Palliative care programs have experienced tremendous growth and change over the past few years, from the types of programs offered to who delivers that care. As the specialty continues to evolve, one notable trend is the entrance of PA-Cs into the palliative care arena, including LT/PAC settings. The nation's PA-Cs are valuable assets within palliative care programs because, like physicians, they deliver frontline care. PA-Cs diagnose, develop the care plans, order diagnostic tests, prescribe medication, and counsel patients about treatment options and what to expect in the future. 

New Developments

A recent amendment made to HR 1284—Medicare Patient Access to Hospice Act of 2017— now recognizes PA-Cs  as a “distinct and important part of the hospice interdisciplinary team with the ability to provide care to terminally ill Medicare patients.” 

This allows PA-Cs to effectively serve as the attending physician for hospice patients, according to the National Hospice and Palliative Care Organization. It also loosens limitations on PA-Cs who now have an unencumbered opportunity to extend palliative care services and help address workforce shortages in LT/PAC. 

Another development that enhances the PA-C workforce is HR 1676—Palliative Care and Hospice Education and Training Act— passed in August 2018. This approves grants to enhance educational programs, research, and workforce development in palliative medicine. These grants are designed to improve the education of PA-Cs in palliative care, support continuing education programs, and encourage PA-Cs to teach or practice palliative medicine through incentive programs. 

Meeting Demographic Demands

These are developments that will affect the PA-C workforce in a positive way.  However, access to palliative for patients remains inadequate. 

According to the legislation in HR 1676, over the next 20 years there will be no more than a 1 percent growth in the physician workforce, while patients eligible for palliative services will increase by over 20 percent. 

What’s more, according to a 2014 Institute of Medicine report, a rapidly aging population coupled with large numbers of patients taking advantage of hospice—more than 1.5 million patients annually means expansion of PA-C practice in hospice and palliative settings is timely.

PA distribution graph.jpg

Filling a Gap 

The nation’s more than 123,000 certified PA-Cs  can address the access issue and fill palliative care gaps in LT/PAC. While it is projected that there will be a shortage of 18,000 palliative care providers over the next few years, there has been close to 50 percent growth in the PA-C profession over the past decade.
And with the legislative amendment (HR 1284) that allows PA-Cs  to practice in hospice and palliative care, there will continue to be a rise in palliative care PA-Cs  as the subspecialty grows and the ranks expand. PA-Cs will be integral in the growth of these services because they are highly qualified care professionals who can provide life-saving diagnostic and therapeutic services. Additionally, collaboration with physicians has been a hallmark of PA practice since the profession’s inception, and this continues in palliative medicine. 

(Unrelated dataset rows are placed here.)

(** *** The state in which the loop ends *)

Definition settled (ts : list (string * TaskExecution)) : Prop :=
  forall k e, In (k, e) ts ->
    status e = completed \/ status e = failed \/ status e = skipped.

Lemma filter_nil_status st (ts : list (string * TaskExecution)) :
  length (List.filter (hasStatus st) (map snd ts)) = 0 ->
  forall k e, In (k, e) ts -> status e <> st.
Proof.
  intros Hlen k e Hin Hst. apply length_zero_iff_nil in Hlen.
  assert (H : In e (List.filter (hasStatus st) (map snd ts))).
  { apply filter_In. split; [apply (in_map snd _ (k, e)); exact Hin|].
    apply bool_decide_eq_true. exact Hst. }
  rewrite Hlen in H. destruct H.
Qed.

Lemma iteration_false env tm maxParallel s s' :
  iteration env tm maxParallel s = (Return false, s') -> settled (tasks_of (fst s')).
Proof.
  unfold iteration, bind at 1, getState. cbn [fst snd].
  destruct (toSpawnOf tm maxParallel (tasks_of (fst s))) as [toSpawn|]; [|discriminate].
  set (execs := map snd (tasks_of (fst s))).
  destruct ((length (List.filter (hasStatus running) execs) =? 0)
            && (length toSpawn =? 0)) eqn:Hquiet.
  - apply andb_true_iff in Hquiet as [Hrun Hnone].
    apply Nat.eqb_eq in Hrun, Hnone. apply length_zero_iff_nil in Hnone. subst toSpawn.
    cbn [forEach]. unfold bind at 1, ret at 1.
    pose proof (filter_nil_status running (tasks_of (fst s)) Hrun) as Hnorun.
    destruct (0 <? length (List.filter (hasStatus pending) execs)) eqn:Hpend.
    + unfold bind, modify, ret. cbn [fst snd]. destruct s as [p w]. cbn [fst snd] in *.
      rewrite IntegratorFacts.save_eq. intros [= <-]. cbn [fst].
      unfold set_tasks. cbn [tasks_of Store.set_updatedAt].
      intros k e Hin. apply in_map_iff in Hin as ([k0 e0] & [= <- <-] & Hin0).
      cbn [fst snd]. pose proof (Hnorun k0 e0 Hin0) as Hnr.
      unfold skipPending, hasStatus.
      destruct (decide (status e0 = pending)) as [Hp|Hp].
      * rewrite (bool_decide_eq_true_2 _ Hp). cbn. auto.
      * rewrite (bool_decide_eq_false_2 _ Hp). destruct (status e0); tauto.
    + unfold bind, ret. intros [= <-]. apply Nat.ltb_ge in Hpend.
      assert (Hp0 : length (List.filter (hasStatus pending) execs) = 0) by lia.
      pose proof (filter_nil_status pending (tasks_of (fst s)) Hp0) as Hnopend.
      intros k e Hin. specialize (Hnorun k e Hin). specialize (Hnopend k e Hin).
      destruct (status e); tauto.
  - intros H. apply PlanningFacts.bind_Return in H as (a & s1 & _ & H).
    unfold bind at 1, getState in H.
    apply PlanningFacts.bind_Return in H as (a1 & s2 & _ & H).
    apply PlanningFacts.bind_Return in H as (a2 & s3 & _ & H).
    discriminate H.
Qed.

Lemma loop_settled env tm maxParallel fuel : forall s s',
  loop env tm maxParallel fuel s = (Return tt, s') -> settled (tasks_of (fst s')).
Proof.
  induction fuel as [|fuel IH]; intros s s' H; [discriminate|].
  cbn [loop] in H. apply PlanningFacts.bind_Return in H as (continue & s1 & Hit & H).
  destruct continue; [exact (IH s1 s' H)|].
  injection H as <-. exact (iteration_false _ _ _ _ _ Hit).
Qed.
Lemma power_over_factorial_ok (a : Q) (k : Z) :
  (0 <= k)%Z ->
  finite R (inject_Z k) = true ->
  finite R (a ^ k) = true ->
  finite R (inject_Z (fact_upto (Z.to_nat k))) = true ->
  power_over_factorial R a k = Ok (ratio a (Z.to_nat k)).
Proof.
  intros Hk Hfk Hp Hf. unfold power_over_factorial, float_of_int.
  rewrite (math_pow_ok _ _ Hk Hfk Hp). simpl.
  rewrite (factorial_ok _ Hk). simpl.
  rewrite (to_float_finite _ Hf). simpl.
  rewrite fdiv_ok by apply inject_fact_nonzero.
  unfold ratio. now rewrite fact_upto_fact, Z2Nat.id.
Qed.

End Helpers.

(** * Evaluation within the range *)

Lemma power_over_factorial_in_range (R : float_range) (a : Q) (k : Z) :
  (0 <= k)%Z -> in_range R a k ->
  power_over_factorial R a k = Ok (ratio a (Z.to_nat k)).
Proof.
  intros Hk (H1 & H2 & H3). now apply power_over_factorial_ok.
Qed.

Lemma py_sum_in_range (R : float_range) (a : Q) (c : Z) :
  (forall k, (0 <= k < c)%Z -> in_range R a k) ->
  py_sum (power_over_factorial R a) (range c) 0
  = Ok (sigma (Z.to_nat c) (ratio a)).
Proof.
  intro H.
  assert (E : range c = range (Z.of_nat (Z.to_nat c)))
    by (unfold range; now rewrite Nat2Z.id).
  assert (H' : forall k, (k < Z.to_nat c)%nat -> in_range R a (Z.of_nat k))
    by (intros k Hk; apply H; lia).
  rewrite E. clear E H.
  induction (Z.to_nat c) as [| n IH]; [reflexivity |].
  rewrite range_succ, py_sum_snoc, IH by (intros; apply H'; lia). simpl.
  rewrite power_over_factorial_in_range by (try apply H'; lia). simpl.
  now rewrite Nat2Z.id.
Qed.

Lemma in_range_unbounded (a : Q) (k : Z) : in_range unbounded a k.
Proof.
  repeat split.
Qed.


Lemma ratio_nonneg (a : Q) (k : nat) : 0 <= a -> 0 <= ratio a k.
Proof.
  intro Ha. unfold ratio.
  apply Qle_shift_div_l; [apply inject_fact_pos |].
  rewrite Qmult_0_l. now apply Qpower_0_le.
Qed.

Lemma ratio_0 (a : Q) : ratio a 0 == 1.
Proof. reflexivity. Qed.

Lemma inject_Z_pos (c : Z) : 0 < inject_Z c <-> (0 < c)%Z.
Proof.
  unfold Qlt. simpl. lia.
Qed.

(** The denominator of [p0_formula] is at least 1 on a stable load. *)
Lemma p0_denominator_ge_1 (a : Q) (c : Z) :
  0 <= a -> a < inject_Z c ->
  1 <= sigma (Z.to_nat c) (ratio a)
       + ratio a (Z.to_nat c) * (inject_Z c / (inject_Z c - a)).
Proof.
  intros Ha Hc.
  assert (Hc0 : (0 < c)%Z) by (apply inject_Z_pos; lra).
  assert (Hs : 1 <= sigma (Z.to_nat c) (ratio a)).
  { destruct (Z.to_nat c) as [| m] eqn:Em; [lia |].
    rewrite <- (ratio_0 a). apply sigma_first.
    intro k. now apply ratio_nonneg. }
  assert (Hr : 0 <= ratio a (Z.to_nat c)) by now apply ratio_nonneg.
  assert (Hq : 0 <= inject_Z c / (inject_Z c - a)).
  { apply Qle_shift_div_l; lra. }
  pose proof (Qmult_le_0_compat _ _ Hr Hq). lra.
Qed.

Lemma calculate_p0_in_range (R : float_range) (a : Q) (c : Z) :
  0 <= a -> a < inject_Z c ->
  (forall k, (0 <= k <= c)%Z -> in_range R a k) ->
  calculate_p0 R a c = Ok (p0_formula a c).
Proof.
  intros Ha Hc Hr.
  assert (Hc0 : (0 < c)%Z) by (apply inject_Z_pos; lra).
  pose proof (p0_denominator_ge_1 a c Ha Hc) as Hd.
  unfold calculate_p0.
  rewrite py_sum_in_range by (intros; apply Hr; lia). simpl.
  rewrite power_over_factorial_in_range by (try apply Hr; lia). simpl.
  unfold float_of_int.
  rewrite to_float_finite by (apply (Hr c); lia). simpl.
  rewrite fdiv_ok by lra. simpl.
  rewrite fdiv_ok by lra. reflexivity.
Qed.


(** * The empty-state probability and the Erlang-C probability *)

Lemma calculate_p0_inv (R : float_range) (a : Q) (c : Z) (p0 : Q) :
  calculate_p0 R a c = Ok p0 ->
  power_over_factorial R a c = Ok (ratio a (Z.to_nat c)).
Proof.
  unfold calculate_p0.
  destruct (py_sum _ _ _) as [s |]; simpl; [| discriminate].
  destruct (power_over_factorial R a c) as [t |] eqn:Et; simpl; [| discriminate].
  intros _. apply power_over_factorial_inv in Et as (_ & -> & _). reflexivity.
Qed.

Lemma calculate_erlang_c_saturated (R : float_range) (a : Q) (c : Z) (rho : Q) :
  1 <= rho -> calculate_erlang_c R a c rho = Ok 1.
Proof.
  intro H. unfold calculate_erlang_c.
  now rewrite (proj2 (Qle_bool_iff 1 rho) H).
Qed.

Lemma calculate_erlang_c_stable (R : float_range) (a : Q) (c : Z) (rho p0 : Q) :
  rho < 1 -> calculate_p0 R a c = Ok p0 ->
  calculate_erlang_c R a c rho = Ok (erlang_c_formula a c p0 rho).
Proof.
  intros H Hp. unfold calculate_erlang_c.
  rewrite (proj2 (Qle_bool_false 1 rho) H), Hp. simpl.
  rewrite (calculate_p0_inv _ _ _ _ Hp). simpl.
  rewrite fdiv_ok by lra. reflexivity.
Qed.

Lemma calculate_erlang_c_raises (R : float_range) (a : Q) (c : Z) (rho : Q) (e : error) :
  rho < 1 -> calculate_p0 R a c = Err e ->
  calculate_erlang_c R a c rho = Err e.
Proof.
  intros H Hp. unfold calculate_erlang_c.
  now rewrite (proj2 (Qle_bool_false 1 rho) H), Hp.
Qed.

(** * [analyze_queue] on valid parameters *)

Section Analyze.

Variables (lam mu : Q) (c : Z) (horizon : option Q).
Hypothesis lam_pos : 0 < lam.
Hypothesis mu_pos : 0 < mu.
Hypothesis c_pos : (0 < c)%Z.

Let params := QueueParameters.mk lam mu c horizon.
Let rho := lam / (inject_Z c * mu).
Let a := lam / mu.

Lemma capacity_pos : 0 < inject_Z c * mu.
Proof.
  apply Qmult_lt_0_compat; [now apply inject_Z_pos | exact mu_pos].
Qed.

Lemma valid_parameters_pass :
  Qle_bool lam 0 || Qle_bool mu 0 || (c <=? 0)%Z = false.
Proof.
  rewrite (proj2 (Qle_bool_false lam 0) lam_pos).
  rewrite (proj2 (Qle_bool_false mu 0) mu_pos).
  rewrite (proj2 (Z.leb_gt c 0) c_pos). reflexivity.
Qed.

Lemma rho_defined : fdiv lam (inject_Z c * mu) = Ok rho.
Proof.
  pose proof capacity_pos. apply fdiv_ok. lra.
Qed.

Lemma load_defined : fdiv lam mu = Ok a.
Proof.
  apply fdiv_ok. lra.
Qed.

Lemma stable_load : rho < 1 -> lam < inject_Z c * mu /\ 0 <= a /\ a < inject_Z c.
Proof.
  pose proof capacity_pos as Hc. intro H. subst rho a.
  assert (Hc0 : 0 < inject_Z c) by now apply inject_Z_pos.
  assert (E : lam == lam / (inject_Z c * mu) * (inject_Z c * mu))
    by (field; repeat split; lra).
  assert (L : lam < inject_Z c * mu).
  { pose proof (Qmult_lt_compat_r _ _ _ Hc H) as L.
    rewrite <- E, Qmult_1_l in L. exact L. }
  repeat split; [exact L | |].
  - apply Qle_shift_div_l; lra.
  - apply Qlt_shift_div_r; lra.
Qed.
(** * The direction of a wall *)

Lemma wall_normal_swap (a b : Vec2) (dx dy d : R) :
  d <> 0 -> wall_normal a b dx dy d = wall_normal b a dx dy d.
Proof.
  intros Hd. unfold wall_normal.
  destruct (Req_dec_T d 0); [contradiction | reflexivity].
Qed.

Lemma detect_contact_swap (cfg : Config) (a b pos c : Vec2) :
  closest_point_on_segment a b pos = Ok c ->
  c <> pos ->
  detect_contact cfg a b pos = detect_contact cfg b a pos.
Proof.
  intros Hc Hne. unfold detect_contact.
  rewrite <- (closest_point_swap a b pos), Hc. cbn [bind].
  destruct (Rlt_dec _ (ball_radius cfg)); [ | reflexivity].
  rewrite wall_normal_swap; [reflexivity | ].
  intros Z. apply hypot_zero in Z. destruct Z as [Zx Zy].
  apply Hne. destruct c, pos. cbn [fst snd] in *. apply pair_eq; lra.
Qed.

(** X23: as long as the centre of the disc is not on the wall itself, a
    wall given from [b] to [a] is handled exactly as the wall from [a] to
    [b]. *)
Theorem collide_wall_orientation
  (cfg : Config) (a b : Vec2) (bl : Ball) (c : Vec2) :
  closest_point_on_segment a b (ball_pos bl) = Ok c ->
  c <> ball_pos bl ->
  collide_wall cfg a b bl = collide_wall cfg b a bl.
Proof.
  intros Hc Hne. unfold collide_wall.
  now rewrite (detect_contact_swap cfg a b (ball_pos bl) c Hc Hne).
Qed.

Lemma collide_wall_orientation_witness :
  collide_wall stationary_config floor_a floor_b falling_ball
  = collide_wall stationary_config floor_b floor_a falling_ball.
Proof.
  apply (collide_wall_orientation stationary_config floor_a floor_b
           falling_ball (400, 500)).
  - apply closest_point_at with (t := 1 / 2).
    + intros E. inversion E. lra.
    + unfold projection_parameter, vdot, vsub. simpl. lra.
    + lra.
    + unfold vadd, vscale, vsub. simpl. apply pair_eq; lra.
  - simpl. intros E. inversion E. lra.
Defined.

(** Twice the area of the triangle centre, vertex [i], next vertex. *)
Lemma hexagon_edge_cross (center : Vec2) (r theta : R) (i : nat) :
  (i < 6)%nat ->
  let a := hexagon_vertex center r theta i in
  let b := hexagon_vertex center r theta ((i + 1) mod 6) in
  - (snd b - snd a) * (fst center - fst a)
  + (fst b - fst a) * (snd center - snd a) = sqrt 3 / 2 * (r * r).
Proof.
  intros Hi a b. unfold a, b.
  pose proof (next_vertex_rotated center r theta i Hi) as Hrot.
  destruct (hexagon_vertex_offset center r theta i) as [Ha Hnorm].
  destruct (hexagon_vertex_offset center r theta ((i + 1) mod 6)) as [Hb _].
  rewrite Ha, Hb, Hrot. clear Ha Hb Hrot.
  set (u := vsub (hexagon_vertex center r theta i) center) in *.
  destruct u as [ux uy], center as [cx cy].
  unfold rotate, vadd. cbn [fst snd] in *.
  rewrite cos_PI3, sin_PI3. rewrite <- Hnorm. field.
Qed.

(** X24: when the centre of the disc lies on a wall of the hexagon, the
    fallback normal points to the inside: its product with the direction
    from the disc to the centre of the hexagon is the apothem,
    [|r| sqrt 3 / 2]. *)
Theorem fallback_normal_points_inward
  (cfg : Config) (center : Vec2) (r theta : R) (i : nat) (pos : Vec2)
  (c : Contact) :
  (i < 6)%nat ->
  detect_contact cfg (hexagon_vertex center r theta i)
    (hexagon_vertex center r theta ((i + 1) mod 6)) pos = Ok (Some c) ->
  contact_dist c = 0 ->
  vdot (contact_normal c) (vsub center pos) = Rabs r * (sqrt 3 / 2).
Proof.
  intros Hi H Z.
  pose proof (hexagon_edge_cross center r theta i Hi) as Hx.
  pose proof (hexagon_side center r theta i Hi) as Hside.
  cbv zeta in Hx.
  set (a := hexagon_vertex center r theta i) in *.
  set (b := hexagon_vertex center r theta ((i + 1) mod 6)) in *.
  pose proof (contact_position _ _ _ _ _ H) as Hp.
  destruct (detect_contact_inv _ _ _ _ _ H) as (Hc & _ & _ & Hn & _).
  rewrite Z in Hn, Hp. apply wall_normal_on_wall in Hn.
  destruct Hn as [N Hn].
  apply closest_point_between in Hc. destruct Hc as (t & _ & Hc).
  assert (Hpos : pos = vadd a (vscale t (vsub b a))).
  { rewrite Hp, Hc. destruct a, b. unfold vadd, vscale, vsub.
    cbn [fst snd]. apply pair_eq; ring. }
  pose proof (wall_length_nonzero a b N) as HL.
  rewrite Hside in HL.
  assert (Hrr : r * r = Rabs r * Rabs r).
  { pose proof (Rsqr_abs r) as Ha. unfold Rsqr in Ha. exact Ha. }
  rewrite Hn, Hside, Hpos. clear Hn Hp Hc Hpos H.
  destruct a as [ax ay], b as [bx by_], center as [cx cy].
  unfold vdot, vsub, vadd, vscale. cbn [fst snd] in *.
  replace (- (by_ - ay) / Rabs r * (cx - (ax + t * (bx - ax)))
           + (bx - ax) / Rabs r * (cy - (ay + t * (by_ - ay))))
    with ((- (by_ - ay) * (cx - ax) + (bx - ax) * (cy - ay)) / Rabs r)
    by (field; exact HL).
  rewrite Hx, Hrr. field. exact HL.
Qed.

(** The centre of the disc on the middle of the bottom wall of the
    shipped hexagon. *)
Lemma bottom_wall_touch :
  detect_contact default_config
    (hexagon_vertex (400, 300) 250 0 1)
    (hexagon_vertex (400, 300) 250 0 ((1 + 1) mod 6))
    (400, 300 + 125 * sqrt 3) =
  Ok (Some {| contact_point := (400, 300 + 125 * sqrt 3);
              contact_dist := 0;
              contact_normal :=
                (- (snd (hexagon_vertex (400, 300) 250 0 ((1 + 1) mod 6))
                    - snd (hexagon_vertex (400, 300) 250 0 1))
                 / vnorm (vsub (hexagon_vertex (400, 300) 250 0 ((1 + 1) mod 6))
                            (hexagon_vertex (400, 300) 250 0 1)),
                 (fst (hexagon_vertex (400, 300) 250 0 ((1 + 1) mod 6))
                  - fst (hexagon_vertex (400, 300) 250 0 1))
                 / vnorm (vsub (hexagon_vertex (400, 300) 250 0 ((1 + 1) mod 6))
                            (hexagon_vertex (400, 300) 250 0 1)));
              contact_wall_vel :=
                wall_velocity default_config (400, 300 + 125 * sqrt 3) |}).
Proof.
  assert (Ha : hexagon_vertex (400, 300) 250 0 1
               = (525, 300 + 125 * sqrt 3)).
  { rewrite hexagon_vertex_polar. cbn [fst snd].
    replace (0 + INR 1 * (PI / 3)) with (PI / 3) by (simpl; lra).
    rewrite cos_PI3, sin_PI3. apply pair_eq; lra. }
  assert (Hb : hexagon_vertex (400, 300) 250 0 ((1 + 1) mod 6)
               = (275, 300 + 125 * sqrt 3)).
  { change ((1 + 1) mod 6)%nat with 2%nat.
    rewrite hexagon_vertex_polar. cbn [fst snd].
    replace (0 + INR 2 * (PI / 3)) with (2 * (PI / 3)) by (simpl; lra).
    rewrite cos_2PI3, sin_2PI3. apply pair_eq; lra. }
  apply detect_contact_on_wall.
  - rewrite Ha, Hb. intros E. inversion E. lra.
  - rewrite Ha, Hb. apply closest_point_at with (t := 1 / 2).
    + intros E. inversion E. lra.
    + unfold projection_parameter, vdot, vsub. cbn [fst snd].
      replace (300 + 125 * sqrt 3 - (300 + 125 * sqrt 3)) with 0 by ring.
      lra.
    + lra.
    + unfold vadd, vscale, vsub. cbn [fst snd]. apply pair_eq; lra.
  - simpl. lra.
Qed.

Lemma fallback_normal_points_inward_witness :
  vdot
    (- (snd (hexagon_vertex (400, 300) 250 0 ((1 + 1) mod 6))
        - snd (hexagon_vertex (400, 300) 250 0 1))
     / vnorm (vsub (hexagon_vertex (400, 300) 250 0 ((1 + 1) mod 6))
                (hexagon_vertex (400, 300) 250 0 1)),
     (fst (hexagon_vertex (400, 300) 250 0 ((1 + 1) mod 6))
      - fst (hexagon_vertex (400, 300) 250 0 1))
     / vnorm (vsub (hexagon_vertex (400, 300) 250 0 ((1 + 1) mod 6))
                (hexagon_vertex (400, 300) 250 0 1)))
    (vsub (400, 300) (400, 300 + 125 * sqrt 3))
  = Rabs 250 * (sqrt 3 / 2).
Proof.
  assert (Hi : (1 < 6)%nat) by lia.
  exact (fallback_normal_points_inward default_config (400, 300) 250 0 1
           (400, 300 + 125 * sqrt 3) _ Hi bottom_wall_touch eq_refl).
Defined.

The greatest value proposition is the compassionate care PA-Cs can provide as patients and families cope with the physical, psychological, and emotional toll of medical treatment. In addition, PA-Cs expand health care access to patients, offering appointments sooner and spending additional time to educate and counsel patients. 

Caring in All Settings

It is important to note that all PA-Cs can administer palliative care, not just those employed in specialized palliative care centers. PA-Cs in emergency medicine, hospital medicine, and LT/PAC, among others, often treat patients who concurrently need the effective benefits of specialized programs, or coordinate closely with members of the palliative care team. This involves developing meaningful relationships with patients and their families, managing intractable symptoms, and coordinating additional care or the transfer of patients to LT/PAC centers. 

Two-way communication is also essential to ensuring strong palliative care programs in LT/PAC. PA-Cs can lead such efforts by educating and answering patient as well as family questions and concerns about their illness and course of care. During consultations, PA-Cs can talk with patients about what they understand about the disease process, help them vocalize what is an acceptable quality of life based on their values and priorities, and coordinate obtaining the support they may need. 

Important Partners in Palliative Care

Today, certified PA-Cs are mainstream in the LT/PAC workforce, providing care in settings ranging from rural centers to the nation’s largest long term care systems. PA-Cs are well qualified for the role. Like physicians, they commit to lifelong learning through continuing medical education and maintain certification through a rigorous process that includes assessments every 10 years. They also work on interdisciplinary teams, better enabling high-quality, patient-focused care. 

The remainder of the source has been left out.